Monday 14 December 2020



Chinese fashion group that controls Lycra maker defaults on $153m bond

Privately held Shandong Ruyi scooped up controlling stakes in brands such as The Lycra Company and Savile Row tailor Gieves & Hawkes © Qilai Shen/Bloomberg

The Chinese clothing maker that controls brands including The Lycra Company and Gieves & Hawkes revealed on Monday that it had failed to pay back investors on a $153m bond, the latest in a string of defaults in the country.

Shandong Ruyi Technology Group, which has struggled to cope with a heavy debt load after a series of high-profile international acquisitions, said in a filing that it had failed to repay the principal and interest on a Rmb1bn bond that came due on Monday.

It has joined a growing list of defaults among troubled companies that have sent tremors through China’s $4tn corporate bond market since November.

Privately held Shandong Ruyi, based in the coastal province of Shandong and sometimes referred to as the “LVMH of China”, built up total debt of more than $4bn in the course of scooping up controlling stakes in famous brands including athletic apparel maker The Lycra Company and Savile Row tailor Gieves & Hawkes.

The wave of defaults — which began in early November with a missed payment by state-run Yongcheng Coal — have raised questions about the state backing of local government debt, long viewed by investors as implicitly guaranteed.

Shandong Ruyi is not state-owned but has still felt the squeeze of Beijing’s ebbing support for debt issued by regional and local governments, which were previously given substantial discretion to borrow heavily in support of maintaining rapid economic growth.

After the clothing company negotiated with bondholders to delay an annual interest payment it had missed in March, the company had hoped for a rescue from Jining City Urban Construction Investment, a Shandong-based local government financing vehicle.

But in June that financing vehicle announced it was pulling out of an arrangement made in October 2019 to buy a 26 per cent stake in the company.

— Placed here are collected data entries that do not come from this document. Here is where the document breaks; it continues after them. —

Lemma exec_shorter (s u r : string) :
  EmailService.exec s = Some (u, r) -> String.length r < String.length s.
Proof.
  induction s as [|c s IH]; cbn [EmailService.exec].
  - cbn. discriminate.
  - destruct (EmailService.matchHere (String c s)) as [[u' r']|] eqn:E.
    + intros H. injection H as <- <-.
      unfold EmailService.matchHere in E.
      destruct s as [|a s]; [discriminate|].
      destruct (chr c 60 && eqLetterCI "a" a); [|discriminate].
      apply spaces1_shorter in E; [simpl; lia|].
      intros s' u'' r''. apply optGroupThenHref_shorter.
    + intros H. specialize (IH H). simpl. lia.
Qed.

(** Every fuel above the length of the text that is left gives the same
    result: the fuel [addTracking] starts with is never used up. *)
Lemma trackLinks_fuel (fuel1 fuel2 : nat) (base tid rest html : string)
  (links : list EmailDoc.link) (index : nat) :
  String.length rest < fuel1 -> String.length rest < fuel2 ->
  EmailService.trackLinks fuel1 base tid rest html links index
  = EmailService.trackLinks fuel2 base tid rest html links index.
Proof.
  revert fuel2 rest html links index.
  induction fuel1 as [|fuel1 IH]; intros fuel2 rest html links index H1 H2; [lia|].
  destruct fuel2 as [|fuel2]; [lia|].
  cbn [EmailService.trackLinks].
  destruct (EmailService.exec rest) as [[url rest']|] eqn:E; [|reflexivity].
  apply exec_shorter in E.
  destruct (EmailService.toTrack url); apply IH; lia.
Qed.

Lemma addTracking_fuel (fuel : nat) (html tid base : string) :
  String.length html < fuel ->
  EmailService.addTracking html tid base
  = EmailService.trackLinks fuel base tid html
      (html ++ EmailService.trackingPixel base tid) [] 0.
Proof.
  intros H. unfold EmailService.addTracking. apply trackLinks_fuel; lia.
Qed.

(** C4, as the specification states it, fails.  On the body of its own
    example the two anchors are rewritten to two different URLs, with
    the indices 0 and 1, and the registry gains two entries. *)
Lemma identical_anchors_counterexample :
  EmailService.addTracking Sample.twoAnchors "t1" "https://mail.example"
  = (anchor "https://mail.example/track/click/t1/0" "A"
     ++ anchor "https://mail.example/track/click/t1/1" "B"
     ++ EmailService.trackingPixel "https://mail.example" "t1",
     [EmailService.newLink "https://x.test" "https://mail.example/track/click/t1/0";
      EmailService.newLink "https://x.test" "https://mail.example/track/click/t1/1"])
  /\ List.length (snd (EmailService.addTracking Sample.twoAnchors "t1"
                         "https://mail.example")) = 2
  /\ "https://mail.example/track/click/t1/0" <> "https://mail.example/track/click/t1/1".
Proof.
  split; [reflexivity|]. split; [reflexivity | discriminate].
Qed.
(** The helpers of [pkg/uefi] and [pkg/lzma] that [Assemble.Visit] calls and
    whose bodies the specification leaves open: how the attribute words are
    decoded, how headers are serialised, and the codecs.  The theorems below
    quantify over every such library and name the contract they rely on. *)
Class Library : Type := {
  (** [FirmwareVolume.GetErasePolarity], decoded from the FV attributes *)
  GetErasePolarity : Z -> byte;
  (** [FileHeaderAttributes.GetAlignment] *)
  GetAlignment : Z -> Z;
  (** the large-file flag of the File attributes *)
  IsLarge : Z -> bool;
  (** [uefi.CreatePadFile], under the erase polarity in force *)
  CreatePadFile : byte -> Z -> result File;
  (** [File.SetSize] *)
  SetSize : File -> Z -> bool -> File;
  (** [File.ChecksumAndAssemble] *)
  ChecksumAndAssemble : File -> list byte -> result File;
  (** [Section.GenSecHeader] *)
  GenSecHeader : Section -> result Section;
  LZMAGUID : list byte;
  LZMAX86GUID : list byte;
  (** [lzma.Encode] and [lzma.EncodeX86] *)
  lzmaEncode : list byte -> result (list byte);
  lzmaEncodeX86 : list byte -> result (list byte)
}.

(** Contract of [GetAlignment]: one of the enumerated bases. *)
Definition AlignmentEnumerated (L : Library) : Prop :=
  forall attrs, In (GetAlignment attrs) AlignmentBases.

(** Contract of [CreatePadFile]: "a pad file of length
    [newOffset - aligned]". *)
Definition PadFileSized (L : Library) : Prop :=
  forall polarity size pf,
    CreatePadFile polarity size = Ok pf -> len (FileBuf pf) = size.

(** An error wrapped by [fmt.Errorf("File %s: %v", uuid, err)]. *)
Definition fileError {A : Type} (r : result A) : result A :=
  match r with
  | Err e => Err (ErrFile e)
  | other => other
  end.

(** Modelled from the spec: [FirmwareVolume.InsertFile], "insert the file at
    [newOffset]"; the hole up to the offset is filled with the erase polarity
    ("every byte in a hole inside an FV equals the polarity").  An offset
    before the end of the buffer cannot be served by appending and is an
    error. *)
Definition InsertFile (polarity : byte) (fvBuf : list byte) (alignedOffset : Z)
    (fBuf : list byte) : result (list byte) :=
  if alignedOffset <? len fvBuf then
    Err (ErrInsertInMiddle alignedOffset (len fvBuf))
  else
    Ok (fvBuf ++ repeat polarity (Z.to_nat (alignedOffset - len fvBuf)) ++ fBuf).

(** The loop shared by the [File] and the [Section] case: every child buffer
    is appended after zero bytes up to the next multiple of four.
    [dLen] is the [uint64] the code keeps next to the buffer. *)
Fixpoint concatAlign4 (children : list (list byte)) (data : list byte) (dLen : Z)
  : list byte * Z :=
  match children with
  | [] => (data, dLen)
  | sData :: later =>
      let count := wrap64 (Align4 dLen - dLen) in
      let data := data ++ repeat Byte.x00 (Z.to_nat count) in
      let dLen := Align4 dLen in
      let dLen := wrap64 (dLen + len sData) in
      concatAlign4 later (data ++ sData) dLen
  end.

(** [f.ApplyChildren(v)]: the visitor on each direct child in definition
    order, the first error ending the walk.  The erase polarity, a
    package-level variable in the source, is threaded through. *)
Definition applyChildren {A : Type} (visit : A -> byte -> result (A * byte))
  : list A -> byte -> result (list A * byte) :=
  fix walk (children : list A) (polarity : byte) :=
    match children with
    | [] => Ok ([], polarity)
    | c :: later =>
        '(c', polarity) <- visit c polarity ;;
        '(later', polarity) <- walk later polarity ;;
        Ok (c' :: later', polarity)
    end.

Section Assembler.

Context {L : Library}.

(** Modelled from the spec: [File.HeaderLen], 24 bytes, or 32 when the
    attributes carry the large-file flag. *)
Definition FileHeaderLen (f : File) : Z :=
  if IsLarge (FileAttributes (Header f)) then FileHeaderExtMinLength
  else FileHeaderMinLength.
(* [set_solver] clears hypotheses by name and warns when one is already gone. *)
Set Warnings "-clear-no-such-hyp".

(** ** Data model *)

(** [HeaderCell]: only [id] and [title] take part in the state and layout
    logic; the optional [addonRight], [addonBelow] and [renderHeader] fields
    of the first revision are rendering callbacks and are left out. *)
Module HeaderCell.
Record t : Type := mk { id : string; title : string }.
End HeaderCell.

#[global] Instance HeaderCell_eq_dec : EqDecision HeaderCell.t.
Proof. solve_decision. Defined.

(** [Row]: [blocks] is a [Record<string, ReactNode>]; the node type is kept
    abstract. *)
Module Row.
Record t (Node : Type) : Type := mk { id : string; blocks : gmap string Node }.
Arguments mk {Node} _ _.
Arguments id {Node} _.
Arguments blocks {Node} _.
End Row.

Definition MIN_EXPANDED : nat := 2.

(** [Math.max(title.length + 4, 8)]; a title is a sequence of code units and
    [title.length] counts them. *)
Definition getCollapsedWidthCh (title : string) : nat :=
  Nat.max (String.length title + 4) 8.

(** [arr.slice(0, -1)]: every element but the last one. *)
Definition slice_0_m1 {A : Type} (arr : list A) : list A :=
  take (length arr - 1) arr.

Definition initialExpanded (headers : list HeaderCell.t) : list string :=
  if length headers <=? MIN_EXPANDED
  then map HeaderCell.id headers
  else map HeaderCell.id (slice_0_m1 headers).   (* collapse last by default *)

(** [useState(new Set(initialExpanded))] *)
Definition initialExpandedSet (headers : list HeaderCell.t) : gset string :=
  list_to_set (initialExpanded headers).

(** [useState(() => new Set(rows.map((r) => r.id)))] *)
Definition initialOpenRows {Node : Type} (rows : list (Row.t Node)) : gset string :=
  list_to_set (map Row.id rows).

(** The updater of the [useEffect] that runs whenever [rows] changes: two
    [forEach] passes over the incoming rows, both adding to [next]. *)
Definition resyncRows {Node : Type} (rows : list (Row.t Node)) (prev : gset string)
  : gset string :=
  let next : gset string := ∅ in
  let next :=
    foldl (λ next row, if bool_decide (Row.id row ∈ prev)
                       then next ∪ {[Row.id row]} else next) next rows in
  (* add any new rows as expanded by default *)
  let next := foldl (λ next row, next ∪ {[Row.id row]}) next rows in
  next.

(** [onChange] of the row panel: the open-row set is replaced wholesale. *)
Definition setOpenRows (keys : list string) (_prev : gset string) : gset string :=
  list_to_set keys.

(** A sequence of header clicks, each applying the [toggle] updater. *)
Definition toggleSeq (toggle : string → gset string → gset string)
    (ids : list string) (expanded : gset string) : gset string :=
  foldl (λ prev id, toggle id prev) expanded ids.

Definition headerIds (headers : list HeaderCell.t) : list string :=
  map HeaderCell.id headers.

Definition headerIdSet (headers : list HeaderCell.t) : gset string :=
  list_to_set (headerIds headers).

(** The resynchronisation rule as the specification words it, for comparison
    with [resyncRows]: the ids of the new list that were open before, united
    with the ids of the new list that the previous list did not have. *)
Definition resyncRows_as_specified {Node : Type}
    (prevRows rows : list (Row.t Node)) (prev : gset string) : gset string :=
  list_to_set (filter (λ i, i ∈ prev) (map Row.id rows))
  ∪ list_to_set (filter (λ i, i ∉ map Row.id prevRows) (map Row.id rows)).

(** ** Second revision: floor rule, "1fr" layout *)
Module Permissive.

Local government financing vehicles have come under tighter scrutiny and thus were under pressure to cut back on risky investments, said Michelle Lam, greater China economist at Société Générale.

Ms Lam said the Shandong Ruyi default highlighted the risk of cross-guarantees between government related companies and private enterprises in China, “which can increase the risk of financial contagion”.

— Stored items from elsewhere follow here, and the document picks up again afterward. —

Definition groupby (df : list row) : list (Timestamp * list record) :=
  List.map (fun k => (k, group_rows k df)) (group_keys df).

(** [df.drop_duplicates(subset=..., keep='first')]: [key] reads the
    subset's cells; missing cells count as equal. *)
Fixpoint drop_duplicates {K} `{EqDecision K} (key : row -> K) (seen : list K) (df : list row)
  : list row :=
  match df with
  | [] => []
  | r :: df' =>
      if decide (key r ∈ seen) then drop_duplicates key seen df'
      else r :: drop_duplicates key (key r :: seen) df'
  end.

(** *** Record store *)

(** A table as [pd.read_csv] returns it: the header and the rows, each
    row read through [cell] at the columns of the header.  A column that
    [read_csv] reads as integers has no missing cell (with one it is a
    column of floats, which are outside the model). *)
Record DataFrame := { columns : list string; rows : list record }.

(** [pd.DataFrame()] *)
Definition empty_frame : DataFrame := {| columns := []; rows := [] |}.

(** [df.empty] *)
Definition empty (df : DataFrame) : bool :=
  match columns df, rows df with
  | [], _ | _, [] => true
  | _, _ => false
  end.

Definition csv_files : list (string * string) :=
  [("diagnoses", "diagnoses.csv"); ("medications", "medications.csv");
   ("vitals", "vitals.csv"); ("notes", "notes.csv");
   ("wounds", "wounds.csv"); ("oasis", "oasis.csv")].

(** [load_all_data()]: [fs] is the data directory, [fs name] what
    [pd.read_csv] returns for the file, [None] when it raises. *)
Definition load_all_data (fs : string -> option DataFrame) : gmap string DataFrame :=
  fold_left (fun data '(key, filename) =>
               match fs filename with
               | Some df => <[key := df]> data
               | None => <[key := empty_frame]> data
               end)
            csv_files ∅.

(** [df.to_dict('records')] *)
Definition to_dict (cols : list string) (r : record) : record :=
  list_to_map (List.map (fun c => (c, cell r c)) cols).

Definition to_dict_records (df : DataFrame) : list record :=
  List.map (to_dict (columns df)) (rows df).

(** [df[df['patient_id'] == patient_id]] *)
Definition select_patient (df : DataFrame) (patient_id : Z) : res DataFrame :=
  if bool_decide ("patient_id" ∈ columns df)
  then Ok {| columns := columns df;
             rows := List.filter
                       (fun r => bool_decide (cell r "patient_id" = VInt patient_id))
                       (rows df) |}
  else Raise (KeyError "patient_id").

(** The dictionary [get_patient_data] returns. *)
Record bundle := {
  patient_id : Z;
  diagnoses : list record;
  medications : list record;
  vitals : list record;
  notes : list record;
  wounds : list record;
  oasis : list record
}.

(** The body of the loop of [get_patient_data] for one [key]. *)
Definition patient_rows (data : gmap string DataFrame) (key : string) (patient_id : Z)
  : res (list record) :=
  match data !! key with
  | Some df =>
      if negb (empty df)
      then filtered ← select_patient df patient_id; Ok (to_dict_records filtered)
      else Ok []
  | None => Ok []
  end.

Definition get_patient_data (fs : string -> option DataFrame) (patient_id : Z) : res bundle :=
  let data := load_all_data fs in
  dg ← patient_rows data "diagnoses" patient_id;
  md ← patient_rows data "medications" patient_id;
  vt ← patient_rows data "vitals" patient_id;
  nt ← patient_rows data "notes" patient_id;
  wd ← patient_rows data "wounds" patient_id;
  oa ← patient_rows data "oasis" patient_id;
  Ok {| patient_id := patient_id; diagnoses := dg; medications := md;
        vitals := vt; notes := nt; wounds := wd; oasis := oa |}.

(** The six sequences of a bundle. *)
Definition categories (b : bundle) : list (list record) :=
  [diagnoses b; medications b; vitals b; notes b; wounds b; oasis b].

(** *** Narrative formatter *)

(** The part of the output each numbered block of [format_for_llm]
    appends after its heading. *)

(** Membership in a Python [set] is by identity, then by [==].  Every
    missing cell of a record is a [nan] object of its own, and
    [nan != nan]: a missing value is found in no set, so that a set keeps
    each of them. *)
Definition set_contains (s : gset value) (x : value) : bool :=
  match x with
  | VNaN => false
  | _ => bool_decide (x ∈ s)
  end.

(** Block 1.  [set_order l] is the order in which Python iterates the
    [set] obtained by adding the elements of [l] one after the other.
    It is fixed by the interpreter's hash of the elements, which for
    strings is salted anew in each process; it is a parameter here. *)
Definition diagnosis_descriptions (diags : list record) : list value :=
  List.map (fun diag => get diag "diagnosis_description" (VStr "Unknown")) diags.

Fixpoint enumerate_from {A} (start : Z) (l : list A) : list (Z * A) :=
  match l with
  | [] => []
  | x :: l' => (start, x) :: enumerate_from (start + 1) l'
  end.

Definition diagnoses_block (set_order : list value -> list value) (diags : list record)
  : string :=
  match diags with
  | [] => "No diagnosis data available." ++ nl
  | _ =>
      let unique_diagnoses := set_order (diagnosis_descriptions diags) in
      fold_left (fun output '(idx, diag) => output ++ of_Z idx ++ ". " ++ fmt diag ++ nl)
                (enumerate_from 1 unique_diagnoses) ""
  end.

(** Block 2.  One step of the loop over the medications: the state is
    [seen_meds] and the text appended so far. *)
Definition med_name (med : record) : value :=
  get med "medication_name" (VStr "Unknown").

Definition medication_entry (med : record) : string :=
  "- " ++ fmt (med_name med) ++ nl
    ++ "  Frequency: " ++ fmt (get med "frequency" (VStr "Unknown"))
    ++ " | Class: " ++ fmt (get med "classification" (VStr "Unknown"))
    ++ " | Reason: " ++ fmt (get med "reason" (VStr "Unknown")) ++ nl.

Definition medications_step (st : gset value * string) (med : record)
  : gset value * string :=
  let '(seen_meds, output) := st in
  if negb (set_contains seen_meds (med_name med))
  then ({[med_name med]} ∪ seen_meds, output ++ medication_entry med)
  else (seen_meds, output).

Definition medications_block (meds : list record) : string :=
  match meds with
  | [] => "No medication data available." ++ nl
  | _ => snd (fold_left medications_step meds (∅, ""))
  end.

(** Block 3. *)
Definition vital_line (recs : list record) (r : record) : string :=
  "  - " ++ row_get recs r "vital_type" "Unknown" ++ ": "
    ++ row_get recs r "reading" "N/A" ++ nl.

Definition vitals_group (recs : list record) (g : Timestamp * list record) : string :=
  nl ++ "**" ++ strftime_ymd (fst g) ++ ":**" ++ nl
    ++ concat (List.map (vital_line recs) (snd g)).

Definition vitals_block (vs : list record) : res string :=
  match vs with
  | [] => Ok ("No vital signs data available." ++ nl)
  | _ =>
      vitals_df ← to_frame "visit_date" vs;
      let vitals_df := sort_values_desc vitals_df in
      Ok (concat (List.map (vitals_group vs) (groupby vitals_df)))
  end.

(** Block 4.  [drop_duplicates] raises for the labels of [subset] that
    are no column of the frame. *)
Definition missing_columns (recs : list record) (subset : list string) : gset string :=
  list_to_set (List.filter (fun col => negb (has_column recs col)) subset).

Definition wound_entry (recs : list record) (w : row) : string :=
  "- " ++ row_get recs (snd w) "description" "Unknown" ++ " at "
    ++ row_get recs (snd w) "location" "Unknown" ++ nl
    ++ "  Onset: " ++ row_get recs (snd w) "onset_date" "Unknown"
    ++ " | Last Assessment: " ++ fmt_ts (fst w) ++ nl.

Financing pressures could come into sharper focus next year as China’s economic recovery continues, probably prompting policymakers to tighten liquidity conditions, she said.

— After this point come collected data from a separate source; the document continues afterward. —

(** C3. For the input [[B; A]] of two Structured records named "B" and
    "A", where B has a member field of type "A" (its other fields are of
    type "A" or builtin) and every field of A is of a builtin type: on the
    first pass B is deferred and A is resolved and appended, the pass ends
    unfinished; on the second pass B is resolved and appended and the pass
    ends finished; so the resolver returns after exactly two passes, with
    A at position 25 and B at position 26 of the registry. *)
Theorem forward_dependency (cb ca : list Child) :
  (exists f, In f cb /\ tag f = Field_tag /\
             in_list (Name f) (parse_lengthfields cb []) = false /\
             stripTypename (TypeName f) = "A") ->
  (forall f, In f cb -> tag f = Field_tag ->
             stripTypename (TypeName f) = "A" \/
             In (stripTypename (TypeName f)) builtin_types) ->
  (forall f, In f ca -> tag f = Field_tag ->
             In (stripTypename (TypeName f)) builtin_types) ->
  exists tA tB,
    parseStructured initial_types (a_StructuredType "B" cb) = None /\
    parseStructured initial_types (a_StructuredType "A" ca) = Some tA /\
    pass [a_StructuredType "B" cb; a_StructuredType "A" ca] initial_types
    = ((initial_types ++ [("A", tA)])%list, false) /\
    parseStructured (initial_types ++ [("A", tA)])%list
      (a_StructuredType "B" cb) = Some tB /\
    pass [a_StructuredType "B" cb; a_StructuredType "A" ca]
      (initial_types ++ [("A", tA)])%list
    = ((initial_types ++ [("A", tA); ("B", tB)])%list, true) /\
    parseTypeDefinitions 1 [a_StructuredType "B" cb; a_StructuredType "A" ca]
    = None /\
    (forall fuel,
       parseTypeDefinitions (2 + fuel)
         [a_StructuredType "B" cb; a_StructuredType "A" ca]
       = Some (initial_types ++ [("A", tA); ("B", tB)])%list) /\
    od_index "A" (initial_types ++ [("A", tA); ("B", tB)])%list = Some 25 /\
    od_index "B" (initial_types ++ [("A", tA); ("B", tB)])%list = Some 26.
Proof.
  intros (f & Hf & Hft & Hfm & HfA) HB HA.
  set (B := a_StructuredType "B" cb). set (A := a_StructuredType "A" ca).
  (* pass 1 *)
  assert (HpB1 : parseStructured initial_types B = None).
  { unfold parseStructured. cbn [B a_StructuredType children].
    rewrite parse_members_None with (f := f); auto.
    now rewrite HfA. }
  destruct (parse_members_Some initial_types (parse_lengthfields ca []) ca)
    with (members := @nil (string * StructMember)) as [mA HmA].
  { intros g Hg Hgt _. apply initial_types_contains. now apply HA. }
  set (tA := StructType "A" (parse_description ca (Some "")) mA).
  assert (HpA1 : parseStructured initial_types A = Some tA).
  { unfold parseStructured. cbn [A a_StructuredType children]. now rewrite HmA. }
  set (T1 := (initial_types ++ [("A", tA)])%list).
  assert (Hpass1 : pass [B; A] initial_types = (T1, false)).
  { unfold pass. cbn [fold_left].
    rewrite (loop_body_deferred initial_types true B) by (reflexivity || exact HpB1).
    rewrite (loop_body_resolved initial_types false A tA)
      by (reflexivity || exact HpA1).
    cbn [type_name tA]. now rewrite od_set_fresh by reflexivity. }
  (* pass 2 *)
  destruct (parse_members_Some T1 (parse_lengthfields cb []) cb)
    with (members := @nil (string * StructMember)) as [mB HmB].
  { intros g Hg Hgt _. unfold T1. rewrite od_contains_app.
    destruct (HB g Hg Hgt) as [-> | Hb].
    - apply orb_true_r.
    - now rewrite initial_types_contains. }
  set (tB := StructType "B" (parse_description cb (Some "")) mB).
  assert (HpB2 : parseStructured T1 B = Some tB).
  { unfold parseStructured. cbn [B a_StructuredType children]. now rewrite HmB. }
  set (T2 := (initial_types ++ [("A", tA); ("B", tB)])%list).
  assert (HT2 : (T1 ++ [("B", tB)])%list = T2).
  { unfold T1, T2. now rewrite <- app_assoc. }
  assert (Hpass2 : pass [B; A] T1 = (T2, true)).
  { unfold pass. cbn [fold_left].
    rewrite (loop_body_resolved T1 true B tB) by (reflexivity || exact HpB2).
    cbn [type_name tB]. rewrite od_set_fresh by reflexivity. rewrite HT2.
    now rewrite loop_body_known by reflexivity. }
  exists tA, tB. fold T1 T2.
  repeat split; try assumption; try reflexivity.
  - unfold parseTypeDefinitions. cbn [while_loop]. now rewrite Hpass1.
  - intros fuel. unfold parseTypeDefinitions. cbn [while_loop plus].
    now rewrite Hpass1, Hpass2.
Qed.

Erik Lueth, senior emerging market economist at Legal & General Investment Management, added that “allowing this kind of default once in a while” was “part of the strategy [China is] pursuing to introduce more moral hazard into the system”. “It is a two steps forward, one step back approach”, he said.

Shandong Ruyi has an interest payment on another Rmb1bn bond, also traded on China’s onshore market, due on Tuesday.

The group’s international debt is also trading at distressed levels. The price of a $300m bond issued by subsidiary Prime Bloom Holdings due in 2022 has dropped to 20 cents on the US dollar, Bloomberg data show.

Line chart of Price of Prime Bloom bond maturing in 2022 (cents on the US dollar) showing Shandong Ruyi's international debt is trading at distressed levels

Rating agency Moody’s downgraded Shandong Ruyi’s issuer rating in March to Caa3 from Caa1, indicating the group carries “very high credit risk”. It also cut the rating on the bonds issued by Prime Bloom to Ca from Caa2.

The rating agency said its decision reflected “tightening liquidity position and elevated refinancing risk amid increased economy uncertainty”, with “sizeable” debts coming to maturity over the next 12 to 18 months.